**Aim of the exercise**.
Return exactly the span of lines in the following data that opens with the line containing "(** [Close] up" and closes with the line containing "Definition finish (w". Include nothing else.

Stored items
Definition answered (w : Writer) (e : AuditEntry) (o : option string) : Writer :=
  MkWriter (w_repo w) (w_pub w) (w_queue w) (w_cap w) (w_closed w) (w_head w) (w_dropped w)
    (w_written w) (w_failures w) (w_done w) (w_inflight w) (w_sent w) (w_processed w ++ [(e, o)])
    (w_published w)
    (w_panicked w) (w_calls w).

Definition run_one (w : Writer) : option Writer :=
  match w_queue w with
  | [] => None
  | item :: q =>
      let '(w, err) := append (receive w q) (q_entry item) in
      Some (answered w (q_entry item) err)
  end.

(** [Record] and [RecordSync] up to the channel: the read lock is taken, [closed] is looked at
    and the entry is built. *)
Definition count_drop (w : Writer) : Writer :=
  MkWriter (w_repo w) (w_pub w) (w_queue w) (w_cap w) (w_closed w) (w_head w) (w_dropped w + 1)
    (w_written w) (w_failures w) (w_done w) (w_inflight w) (w_sent w) (w_processed w)
    (w_published w)
    (w_panicked w) (w_calls w).

Definition set_inflight (w : Writer) (l : list queued) : Writer :=
  MkWriter (w_repo w) (w_pub w) (w_queue w) (w_cap w) (w_closed w) (w_head w) (w_dropped w)
    (w_written w) (w_failures w) (w_done w) l (w_sent w) (w_processed w) (w_published w)
    (w_panicked w) (w_calls w).

Definition called (w : Writer) : Writer :=
  MkWriter (w_repo w) (w_pub w) (w_queue w) (w_cap w) (w_closed w) (w_head w) (w_dropped w)
    (w_written w) (w_failures w) (w_done w) (w_inflight w) (w_sent w) (w_processed w)
    (w_published w) (w_panicked w) (w_calls w + 1).

Definition enter (w : Writer) (item : queued) : Writer :=
  let w := if q_done item then w else called w in
  if w_closed w then (if q_done item then w else count_drop w)
  else set_inflight w (w_inflight w ++ [item]).

(** The send of a caller in flight. A send on a closed channel panics; with room in the buffer
    it goes through; otherwise [Record] drops the entry and [RecordSync] keeps waiting. *)
Definition send (w : Writer) (item : queued) : Writer :=
  MkWriter (w_repo w) (w_pub w) (w_queue w ++ [item]) (w_cap w) (w_closed w) (w_head w)
    (w_dropped w) (w_written w) (w_failures w) (w_done w) (w_inflight w) (w_sent w ++ [item])
    (w_processed w) (w_published w)
    (w_panicked w) (w_calls w).

Definition panic (w : Writer) : Writer :=
  MkWriter (w_repo w) (w_pub w) (w_queue w) (w_cap w) (w_closed w) (w_head w) (w_dropped w)
    (w_written w) (w_failures w) (w_done w) (w_inflight w) (w_sent w) (w_processed w)
    (w_published w) true (w_calls w).

Definition leave (w : Writer) (a b : list queued) (item : queued) : option Writer :=
  let w := set_inflight w (a ++ b) in
  if w_closed w then Some (panic w)
  else if (List.length (w_queue w) <? w_cap w)%nat then Some (send w item)
  else if q_done item then None
  else Some (count_drop w).

(** [Close] up to its wait: the write lock, [closed], [close(w.queue)]. *)
Definition close (w : Writer) : Writer :=
  MkWriter (w_repo w) (w_pub w) (w_queue w) (w_cap w) true (w_head w) (w_dropped w) (w_written w)
    (w_failures w) (w_done w) (w_inflight w) (w_sent w) (w_processed w) (w_published w)
    (w_panicked w) (w_calls w).

(** [run] returns when the channel is closed and drained. *)
Definition finish (w : Writer) : Writer :=
  MkWriter (w_repo w) (w_pub w) (w_queue w) (w_cap w) (w_closed w) (w_head w) (w_dropped w)
    (w_written w) (w_failures w) true (w_inflight w) (w_sent w) (w_processed w) (w_published w)
    (w_panicked w) (w_calls w).

Definition Stats_of (w : Writer) : WriterStats :=
  MkWriterStats (w_written w) (w_dropped w) (w_failures w) (Z.of_nat (List.length (w_queue w)))
    (Z.of_nat (w_cap w)).

(** ** Interleaving

    Readers share the lock, so any number of callers may be in flight, in any order; [Close]
    takes it exclusively, so it waits until none is. *)

Inductive wstep : Writer -> Writer -> Prop :=
| step_enter w now uuid kind requestID payload sync :
    wstep w (enter w (Queued (build now uuid kind requestID payload) sync))
| step_leave w w' a item b :
    w_inflight w = a ++ item :: b -> leave w a b item = Some w' -> wstep w w'
| step_cancel w a item b :
    w_inflight w = a ++ item :: b -> q_done item = true -> wstep w (set_inflight w (a ++ b))
| step_run w w' : run_one w = Some w' -> wstep w w'
| step_close w : w_inflight w = [] -> wstep w (close w)
| step_finish w : w_closed w = true -> w_queue w = [] -> wstep w (finish w).

Inductive wsteps : Writer -> Writer -> Prop :=
| wsteps_refl w : wsteps w w
| wsteps_step w w1 w2 : wsteps w w1 -> wstep w1 w2 -> wsteps w w2.
End Writer.
Arguments Writer : clear implicits.

(** ** Equality of payloads and well-formedness *)

Lemma wf_geq v w : geq v w -> wf v -> wf w.
Proof.
  revert w. induction v using gval_ind; intros w Hg Hw;
    inversion Hg as [|? l' Hf|? m1 m' Hp Hf]; subst; try done.
  - inversion Hw as [|? Hl| |]; subst; [done|]. apply wf_array. clear Hg Hw. revert l' Hf.
    induction H; intros l' Hf; inversion Hf; subst; constructor;
      apply list.Forall_cons in Hl as [? ?]; auto.
  - inversion Hw as [| |? Hnd Hm|]; subst; [done|].
    assert (Forall (fun p => wf p.2 /\ forall w, geq p.2 w -> wf p.2 -> wf w) m1) as Hm1.
    { rewrite <- Hp. apply list.Forall_and. split; [done|].
      eapply list.Forall_impl; [exact H|]. cbn. eauto. }
    assert (map fst m' = map fst m1) as E.
    { clear -Hf. induction Hf as [|p q m1 m' [E _] _ IH]; [done|]. cbn. by rewrite E, IH. }
    apply wf_object.
    + change (NoDup (map fst m')). rewrite E. change (NoDup m1.*1). by rewrite <- Hp.
    + clear - Hm1 Hf. induction Hf as [|p q m1 m' [_ G] _ IH]; constructor;
        apply list.Forall_cons in Hm1 as [[? Hw] Hm1]; auto.
Qed.

(** A chain stays one when its entries are replaced by equal ones. *)
Lemma chain_same p a b :
  Forall2 same_entry a b -> Forall (fun e => wf (VObject (e_Payload e))) b -> chain p b -> chain p a.
Proof.
  intros Hf. revert p. induction Hf as [|x y a b [Hc Hh] _ IH]; intros p Hw H; [constructor|].
  apply list.Forall_cons in Hw as [Hy Hw]. inversion H; subst. constructor.
  - apply Hc.
  - rewrite Hh. etransitivity; [eassumption|]. apply hash_proper; [done|by symmetry].
  - rewrite Hh. by apply IH.
Qed.

Lemma head_hash_same p a b : Forall2 same_entry a b -> head_hash p a = head_hash p b.
Proof.
  intros Hf. revert p. induction Hf as [|x y a b [_ Hh] _ IH]; intros p; [done|]. cbn. by rewrite Hh.
Qed.

Lemma head_hash_length p a : String.length p = 64%nat -> chain p a ->
  String.length (head_hash p a) = 64%nat.
Proof.
  intros Hp Hc. destruct a as [|e a _] using rev_ind; [done|].
  apply chain_snoc_inv in Hc as (_ & _ & He). rewrite head_hash_snoc, He. apply length_hash.
Qed.

(** ** Invariants of every interleaving *)

Definition ok_outcome (p : AuditEntry * option string) : bool :=
  match p.2 with None => true | Some _ => false end.

(** The entries that were stored, in the order they were processed. *)
Definition successes (l : list (AuditEntry * option string)) : list AuditEntry :=
  map fst (List.filter ok_outcome l).

Definition async_count (l : list queued) : Z :=
  Z.of_nat (List.length (List.filter (fun q => negb (q_done q)) l)).

#[global] Arguments successes : simpl never.
#[global] Arguments async_count : simpl never.

(** The bookkeeping, whatever the store does. *)
Record books {S} (w : Writer S) : Prop := {
  bk_order : map fst (w_processed w) ++ map q_entry (w_queue w) = map q_entry (w_sent w);
  bk_written : w_written w = Z.of_nat (List.length (successes (w_processed w)));
  bk_failures : w_written w + w_failures w = Z.of_nat (List.length (w_processed w));
  bk_cap : (List.length (w_queue w) <= w_cap w)%nat;
  bk_calls : w_calls w = w_dropped w + async_count (w_inflight w) + async_count (w_sent w);
  bk_closed : w_closed w = true -> w_inflight w = [];
  bk_panic : w_panicked w = false;
  bk_done : w_done w = true -> w_closed w = true /\ w_queue w = []
}.

(** The stored form of a recorded entry. *)
Definition sealed_from (e s : AuditEntry) : Prop :=
  exists q prev, NormalizePayload (Some (e_Payload e)) = Ok q /\ s = Seal (with_payload e q) prev.

Section Invariants.
Context {S : Type} `{RepositoryLaws S}.
Implicit Types w : Writer S.

(** An entry the store gives back unchanged once it is normalised and sealed. *)
Definition recordable (e : AuditEntry) : Prop :=
  forall q prev, NormalizePayload (Some (e_Payload e)) = Ok q -> String.length prev = 64%nat ->
    entry_ok (Seal (with_payload e q) prev) /\ accepts (Seal (with_payload e q) prev).

(** The log is what it was at the start, then [added]; of these, [stored] were reported as
    stored (and published), the others as failed. *)
Record grown (log0 : list AuditEntry) (w : Writer S) (added stored : list AuditEntry) : Prop := {
  gr_log : Forall2 same_entry (log (w_repo w)) (log0 ++ added);
  gr_ok : Forall entry_ok added;
  gr_stored : stored `sublist_of` added;
  gr_sealed : Forall2 sealed_from (successes (w_processed w)) stored;
  gr_published : w_pub w = true -> w_published w = stored;
  gr_head : String.length (w_head w) = 64%nat
}.

(** The entries added are linked to the log before them, and the head is the last one's. *)
Definition linked (log0 : list AuditEntry) (w : Writer S) (added : list AuditEntry) : Prop :=
  chain (head_hash GenesisHash log0) added /\ w_head w = head_hash GenesisHash (log0 ++ added).

(** An append that was reported as failed although the store has the entry. *)
Definition late (w w' : Writer S) : Prop :=
  run_one w = Some w' /\ w_written w' = w_written w /\ log (w_repo w') <> log (w_repo w).

Definition late_error (w0 w : Writer S) : Prop :=
  exists w1 w2, wsteps w0 w1 /\ late w1 w2 /\ wsteps w2 w.

(** The same, with the log up to and including that entry linked. *)
Definition linked_to_late (log0 : list AuditEntry) (w0 w : Writer S) : Prop :=
  exists w1 w2 added, wsteps w0 w1 /\ late w1 w2 /\ wsteps w2 w /\
    Forall2 same_entry (log (w_repo w2)) (log0 ++ added) /\ Forall entry_ok added /\
    chain (head_hash GenesisHash log0) added.

Lemma successes_snoc l e o :
  successes (l ++ [(e, o)]) = successes l ++ match o with None => [e] | Some _ => [] end.
Proof. unfold successes. rewrite List.filter_app, map_app. by destruct o. Qed.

**Written answer**.
(** [Close] up to its wait: the write lock, [closed], [close(w.queue)]. *)
Definition close (w : Writer) : Writer :=
  MkWriter (w_repo w) (w_pub w) (w_queue w) (w_cap w) true (w_head w) (w_dropped w) (w_written w)
    (w_failures w) (w_done w) (w_inflight w) (w_sent w) (w_processed w) (w_published w)
    (w_panicked w) (w_calls w).

(** [run] returns when the channel is closed and drained. *)
Definition finish (w : Writer) : Writer :=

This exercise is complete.